On the aircraft the girl became ill with a fever. It worsened on a further two-day lorry ride from Addis Ababa to a resettlement camp near Jimma into which Gesesaw was consigned with 800 other unwilling northerners. There was no doctor there and the cadres from the Ethiopian Workers Party refused permission for Azenegash to be taken to hospital. Her father nursed her as best he could between long hours of coffee-picking for which he was paid about 20 pence a day and a cup of grain.
Mercifully, the child began to recover. When she was well, her father began to save a little each day of their ration. After three weeks they left the camp in evening darkness.
The pair walked for four days before they were captured by soldiers who were so angry that they did not return the fugitives to Jimma but threw them in prison. As an added disincentive to escape they removed all their clothes. After two weeks, however, their captors guard slipped and Gesesaw and his daughter sneaked out of the jail and off into the nearby forest. There they lay low, hoping that the soldiers would expect them to be on the move.

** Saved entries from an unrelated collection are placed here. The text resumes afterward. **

(** * Registering a debtor *)

Lemma trim_start_skip (s : string) :
  JS.trim_start s = match JS.skip_space s with
                    | Some r => JS.trim_start r
                    | None => s
                    end.
Proof.
  destruct s as [|a [|b [|c r]]]; simpl; try reflexivity;
    repeat (match goal with |- context [if ?x then _ else _] => destruct x end;
            simpl; try reflexivity).
Qed.

Lemma all_space_skip (s : string) :
  JS.all_space s = match s with
                   | EmptyString => true
                   | _ => match JS.skip_space s with
                          | Some r => JS.all_space r
                          | None => false
                          end
                   end.
Proof.
  destruct s as [|a [|b [|c r]]]; simpl; try reflexivity;
    repeat (match goal with |- context [if ?x then _ else _] => destruct x end;
            simpl; try reflexivity).
Qed.

(** The text is then a white space code point followed by the rest. *)
Lemma skip_space_Some (s r : string) :
  JS.skip_space s = Some r ->
  exists w, s = w ++ r /\ JS.all_space w = true /\ w <> EmptyString /\
            (String.length r < String.length s)%nat.
Proof.
  destruct s as [|a [|b [|c t]]]; simpl; try discriminate.
  - destruct (JS.is_space a) eqn:Ea; [|discriminate].
    intro H; injection H as <-. exists (String a EmptyString). simpl. rewrite Ea.
    repeat split; [discriminate | lia].
  - destruct (JS.is_space a) eqn:Ea.
    + intro H; injection H as <-. exists (String a EmptyString). simpl. rewrite Ea.
      repeat split; [discriminate | lia].
    + destruct (JS.is_space2 a b) eqn:Eb; [|discriminate].
      intro H; injection H as <-. exists (String a (String b EmptyString)). simpl.
      rewrite Ea, Eb. repeat split; [discriminate | lia].
  - destruct (JS.is_space a) eqn:Ea.
    + intro H; injection H as <-. exists (String a EmptyString). simpl. rewrite Ea.
      repeat split; [discriminate | lia].
    + destruct (JS.is_space2 a b) eqn:Eb.
      * intro H; injection H as <-. exists (String a (String b EmptyString)). simpl.
        rewrite Ea, Eb. repeat split; [discriminate | lia].
      * destruct (JS.is_space3 a b c) eqn:Ec; [|discriminate].
        intro H; injection H as <-.
        exists (String a (String b (String c EmptyString))). simpl.
        rewrite Ea, Eb, Ec. repeat split; [discriminate | lia].
Qed.

(** What a text starts with is not changed by what is put after it. *)
Lemma skip_space_app (s r t : string) :
  JS.skip_space s = Some r -> JS.skip_space (s ++ t) = Some (r ++ t).
Proof.
  destruct s as [|a [|b [|c u]]]; simpl; try discriminate.
  - destruct (JS.is_space a); [|discriminate]. intro H; injection H as <-. reflexivity.
  - destruct (JS.is_space a).
    + intro H; injection H as <-. reflexivity.
    + destruct (JS.is_space2 a b); [|discriminate]. intro H; injection H as <-. reflexivity.
  - destruct (JS.is_space a).
    + intro H; injection H as <-. reflexivity.
    + destruct (JS.is_space2 a b).
      * intro H; injection H as <-. reflexivity.
      * destruct (JS.is_space3 a b c); [|discriminate].
        intro H; injection H as <-. reflexivity.
Qed.

Lemma by_length (P : string -> Prop) :
  (forall s, (forall r, (String.length r < String.length s)%nat -> P r) -> P s) ->
  forall s, P s.
Proof.
  intros H s.
  assert (G : forall n r, (String.length r < n)%nat -> P r).
  { induction n as [|n IH]; intros r Hr; [lia|].
    apply H. intros r' Hr'. apply IH. lia. }
  apply (G (S (String.length s))). lia.
Qed.
Lemma STAILQ_REMOVE_HEAD_rep field hd x xs m :
  stailq_rep field hd (x :: xs) m →
  wp (STAILQ_REMOVE_HEAD hd field)
    (λ _ m', stailq_rep field hd xs m' ∧ touches (stailq_cells field hd []) m m') m.
Proof.
  intros [A [B1 B2] C]. apply NoDup_cons in A as [Hx A]. unfold STAILQ_REMOVE_HEAD. wp_simpl.
  eapply wp_load; [done|done|]. wp_simpl. pose proof (seg_first _ _ _ _ B2) as Hf.
  eapply wp_load; [exact Hf|by destruct xs|]. wp_simpl. eapply wp_store; [done|]. wp_simpl.
  destruct xs as [|y xs]; cbn [first_of] in *.
  - rewrite decide_True by done. eapply wp_store; [cells; done|]. split; [|touch].
    split; [by constructor|cbn; agree..].
  - rewrite decide_False by done. wp_simpl. split; [|touch]. destruct B2 as [_ B2].
    apply not_elem_of_cons in Hx as [Hxy Hx].
    split; [done|cbn; split_and?; agree..].
Qed.

Lemma STAILQ_INSERT_AFTER_rep field hd l x y l2 m :
  stailq_rep field hd (l ++ x :: l2) m → y ∉ (l ++ x :: l2) →
  is_Some (cell m (y, [field; "stqe_next"])) →
  wp (STAILQ_INSERT_AFTER hd (PTR x) (PTR y) field)
    (λ _ m', stailq_rep field hd (l ++ x :: y :: l2) m' ∧
             touches (stailq_cells field hd (l ++ x :: y :: l2)) m m') m.
Proof.
  intros (F & A2 & A3 & [B1 B2] & C)%stailq_rep_app Hy [vn Hn].
  destruct (sslot_cases field hd l) as (N1 & N2 & N3). set (a := slot _ _ l) in *.
  apply NoDup_cons in A3 as [A3 A4]. assert (x ∉ l) as Hxl by (intros H; apply (A2 x H); left).
  apply not_elem_of_app in Hy as [Hyl Hy]. apply not_elem_of_cons in Hy as [Hyx Hy].
  unfold STAILQ_INSERT_AFTER. wp_simpl. pose proof (seg_first _ _ _ _ B2) as Hf.
  eapply wp_load; [exact Hf|by destruct l2|]. wp_simpl. eapply wp_store; [exact Hn|]. wp_simpl.
  destruct l2 as [|z l2]; cbn [first_of] in *.
  - rewrite decide_True by done. eapply wp_store; [cells; done|]. wp_simpl.
    eapply wp_store; [cells; done|]. split; [apply stailq_rep_app|touch].
    split_and!; [sfront_writes|clear -A2 Hyl; set_solver|rewrite !NoDup_cons, !elem_of_cons; naive_solver|cbn; split_and?; agree..].
  - rewrite decide_False by done. wp_simpl. apply not_elem_of_cons in Hy as [Hyz Hy]. destruct B2 as [_ B2].
    apply NoDup_cons in A4 as [A4 A5]. apply not_elem_of_cons in A3 as [A3 A6].
    eapply wp_store; [cells; done|]. split; [apply stailq_rep_app|touch].
    split_and!; [sfront_writes|clear -A2 Hyl; set_solver|rewrite !NoDup_cons, !elem_of_cons; naive_solver|cbn; split_and?; agree..].
Qed.

(** The loop of [STAILQ_REMOVE] stops at the element before the one removed. *)
Lemma find_before_spec field fuel a l y x l2 m :
  seg [field; "stqe_next"] m a (l ++ y :: x :: l2) → x ∉ (l ++ [y]) → (length l ≤ fuel)%nat →
  find_before fuel (first_of (l ++ y :: x :: l2)) (PTR x) field m = Ret (PTR y, m).
Proof.
  revert a fuel. induction l as [|z l IH]; intros a fuel Hs Hx Hl; destruct fuel as [|fuel];
    cbn in Hl; try lia; cbn [app first_of] in *; cbn [find_before fld]; unfold mbind, M_bind, mret, M_ret.
  1-2: destruct Hs as (_ & Hs & _); rewrite (next_reads _ _ _ Hs) by done;
       by rewrite decide_True.
  destruct Hs as (_ & Hs). pose proof (seg_first _ _ _ _ Hs) as Hf.
  rewrite (next_reads _ _ _ Hf) by (by destruct l).
  apply not_elem_of_cons in Hx as [Hxz Hx]. rewrite decide_False; [by eapply IH; eauto with lia|].
  destruct l; cbn in Hx |- *; intros [= ->]; set_solver.
Qed.

Lemma STAILQ_REMOVE_rep field hd l x l2 fuel m :
  stailq_rep field hd (l ++ x :: l2) m → (length l ≤ fuel)%nat →
  wp (STAILQ_REMOVE fuel hd (PTR x) field)
    (λ _ m', stailq_rep field hd (l ++ l2) m' ∧ touches (stailq_cells field hd (l ++ l2)) m m') m.
Proof.
  intros Hr Hl. unfold STAILQ_REMOVE. wp_simpl.
  eapply wp_load; [eapply seg_first, Hr|by destruct l|]. wp_simpl.
  destruct l as [|z l0] using rev_ind; cbn [app].
  { rewrite decide_True by done. eapply wp_mono; [by eapply STAILQ_REMOVE_HEAD_rep|].
    intros _ m' [??]. split; [done|]. eapply touches_mono; [|done]. intros b.
    rewrite !stailq_cells_elem. clear. set_solver. }
  clear IHl0. rewrite <-!app_assoc in *. cbn [app] in *.
  assert (NoDup (l0 ++ z :: x :: l2)) as Hd by apply Hr.
  assert (x ∉ (l0 ++ [z])) as Hx.
  { apply NoDup_app in Hd as (_ & H1 & H2). apply NoDup_cons in H2 as [H2 _]. clear -H1 H2. set_solver. }
  rewrite decide_False by (destruct l0; cbn in Hx |- *; intros [= ->]; clear -Hx; set_solver).
  wp_simpl. eapply wp_load; [eapply seg_first, Hr|by destruct l0|]. wp_simpl.
  unfold wp at 1. erewrite find_before_spec; [|apply Hr|done|rewrite length_app in Hl; cbn in Hl; lia].
  wp_simpl. apply stailq_rep_app in Hr as (F & A2 & A3 & (B1 & B2 & B3) & C).
  destruct (sslot_cases field hd l0) as (N1 & N2 & N3). set (a := slot _ _ l0) in *.
  assert (z ∉ l0) as Hzl by (intros H; apply (A2 z H); left).
  apply NoDup_cons in A3 as [A3 A4]. apply not_elem_of_cons in A3 as [Hzx A3]. apply NoDup_cons in A4 as [A4 A5].
  eapply wp_load; [exact B2|done|]. wp_simpl. pose proof (seg_first _ _ _ _ B3) as Hf.
  eapply wp_load; [exact Hf|by destruct l2|]. wp_simpl. eapply wp_store; [exact B2|]. wp_simpl.
  destruct l2 as [|y l2]; cbn [first_of] in *.
  - rewrite decide_True by done. eapply wp_store; [cells; done|]. split; [apply stailq_rep_app|touch].
    split_and!; [sfront_writes|clear -A2; set_solver|apply NoDup_singleton|cbn; split_and?; agree..].
  - rewrite decide_False by done. wp_simpl. split; [apply stailq_rep_app|touch]. destruct B3 as [_ B3].
    split_and!; [sfront_writes|clear -A2; set_solver|by apply NoDup_cons|cbn; split_and?; agree..].
Qed.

Two months ater they crossed the border intoSudan and arrived at the camp in Damazin where their skeletal nakedness shocked even the paramedics of the Relief Society of Tigré who run a refuge for about 1,400 people who have escaped from Colonel. Mengistus “voluntary” resettlement scheme.
But Gesesawus tale is only one from a shameful catalogue. Under the thorn trees, in whose spikes lengths of cloth have been entangled to provide some flimsy shelter from the noon-time temperatures of more than 120 degrees, the members of this dispirited congregation sat and told their stories.

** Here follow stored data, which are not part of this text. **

(* ===== verification/QueueRest.v ===== *)
(** * The other lists of include/tlsuv/queue.h

    Singly-linked lists ([SLIST]), simple queues ([SIMPLEQ]), tail queues ([TAILQ]) and circular
    queues ([CIRCLEQ]), over the memory of [CMem] as the lists of [Queue] are.  A simple queue is
    the tail queue [STAILQ] under other names, and its theorems are those of [STAILQ] under a
    renaming of fields.  The other lists are chains of fields; two lemmas say what an insertion
    into and a removal from a chain do, and the operations are instances of them. *)
From S2P Require Import Prelude CMem Queue.
From stdpp Require Import base list gmap numbers strings.
From Stdlib Require Import ZArith Lia.
Open Scope Z_scope.

Local Open Scope string_scope.
Local Open Scope list_scope.
Set Warnings "-clear-no-such-hyp".

(** ** Singly-linked lists *)

Definition SLIST_INIT (head : addr) : M mem unit := store (sub head "slh_first") NULL.
Definition SLIST_INSERT_AFTER (slistelm elm : cval) (field : string) : M mem unit :=
  sn ← fld slistelm [field; "sle_next"];
  en ← fld elm [field; "sle_next"];
  v ← load sn;
  _ ← store en v;
  store sn elm.
Definition SLIST_INSERT_HEAD (head : addr) (elm : cval) (field : string) : M mem unit :=
  en ← fld elm [field; "sle_next"];
  v ← load (sub head "slh_first");
  _ ← store en v;
  store (sub head "slh_first") elm.
Definition SLIST_REMOVE_HEAD (head : addr) (field : string) : M mem unit :=
  f ← load (sub head "slh_first");
  fn ← fld f [field; "sle_next"];
  v ← load fn;
  store (sub head "slh_first") v.
(** [while (curelm->next != elm) curelm = curelm->next] of the removals; [next] is the name of
    the field. *)
Fixpoint walk_to (next : string) (fuel : nat) (curelm elm : cval) (field : string) : M mem cval :=
  cn ← fld curelm [field; next];
  v ← load cn;
  if decide (v = elm) then mret curelm
  else match fuel with
       | O => fail_with OutOfFuel
       | S fuel => walk_to next fuel v elm field
       end.
Definition SLIST_REMOVE (fuel : nat) (head : addr) (elm : cval) (field : string) : M mem unit :=
  f ← load (sub head "slh_first");
  if decide (f = elm) then SLIST_REMOVE_HEAD head field
  else
    cur0 ← load (sub head "slh_first");
    curelm ← walk_to "sle_next" fuel cur0 elm field;
    cn ← fld curelm [field; "sle_next"];
    x ← load cn;
    xn ← fld x [field; "sle_next"];
    v ← load xn;
    store cn v.
Definition SLIST_EMPTY (head : addr) : M mem bool :=
  v ← load (sub head "slh_first"); mret (bool_decide (v = NULL)).
Definition SLIST_FIRST (head : addr) : M mem cval := load (sub head "slh_first").
Definition SLIST_NEXT (elm : cval) (field : string) : M mem cval :=
  a ← fld elm [field; "sle_next"]; load a.
Definition SLIST_FOREACH (fuel : nat) (head : addr) (field : string) (body : cval → M mem bool) : M mem cval :=
  v ← load (sub head "slh_first"); foreach fuel (λ x, SLIST_NEXT x field) body v.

There were two merchant priests (the occupations are not exclusive within Abbysinian Christianity) who had been taken for resettlement on their way to market. So old are Keshi Teklehaymanot and Abba Taddese that the only motive in selecting them for farming in the resettlement areas could have been to purloin their cargo of onions and gayshu leaf (from which a local beer is made). They escaped from Asosa resettlement after getting permission to visit the local hospital and once out of the gates asking the way to Sudan.
Aragay Garamadheen escaped from the same camp, with its meagre cup of grain a day and no doctor, in December with 170 others. The Dergue soldiers discovered them hiding in a forest and tried to smoke them out. In the fire 20 died but the rest made it across the border.
Beli Hailu was betrayed to the resettlement soldiers in church by the leader of his local community. At the transit camp in Mekele he shouted to a group of foreign visitors who then crossed to askhim his grievance; when they had gone he was beaten with sticks and thrown in prison.
Ala Musefa arrived in Dama-zin with an axe. He had escaped by running away from a tree-felling party sent to clear the forest for cultivation around Anibasi.
The details differed but always the plot was the same: tricked away from rebel controlled areas into the government held towns with the lure of food; separated from wives and children; thrust upon an arduous journey south.
One group who had arrived that day had set out to walk 1,000 miles back to Tigre from Illubabor. In Wollega they were set upon by soldiers; some 45 were recaptured, 50 disappeared and have not been seen since. Three made it to Damazin.
One of them was Yahansu Nevay, a young woman of 20, who had carried her two-yearold son on her back for five weeks. She was listless, bereft of hope. The boy had diarrhoea and the disease of the scabs, she said. But now he would be well. I could not believe her. Soon she would take him back to Tigre to find his father, she said, without a smile. This time it was she who could not believe.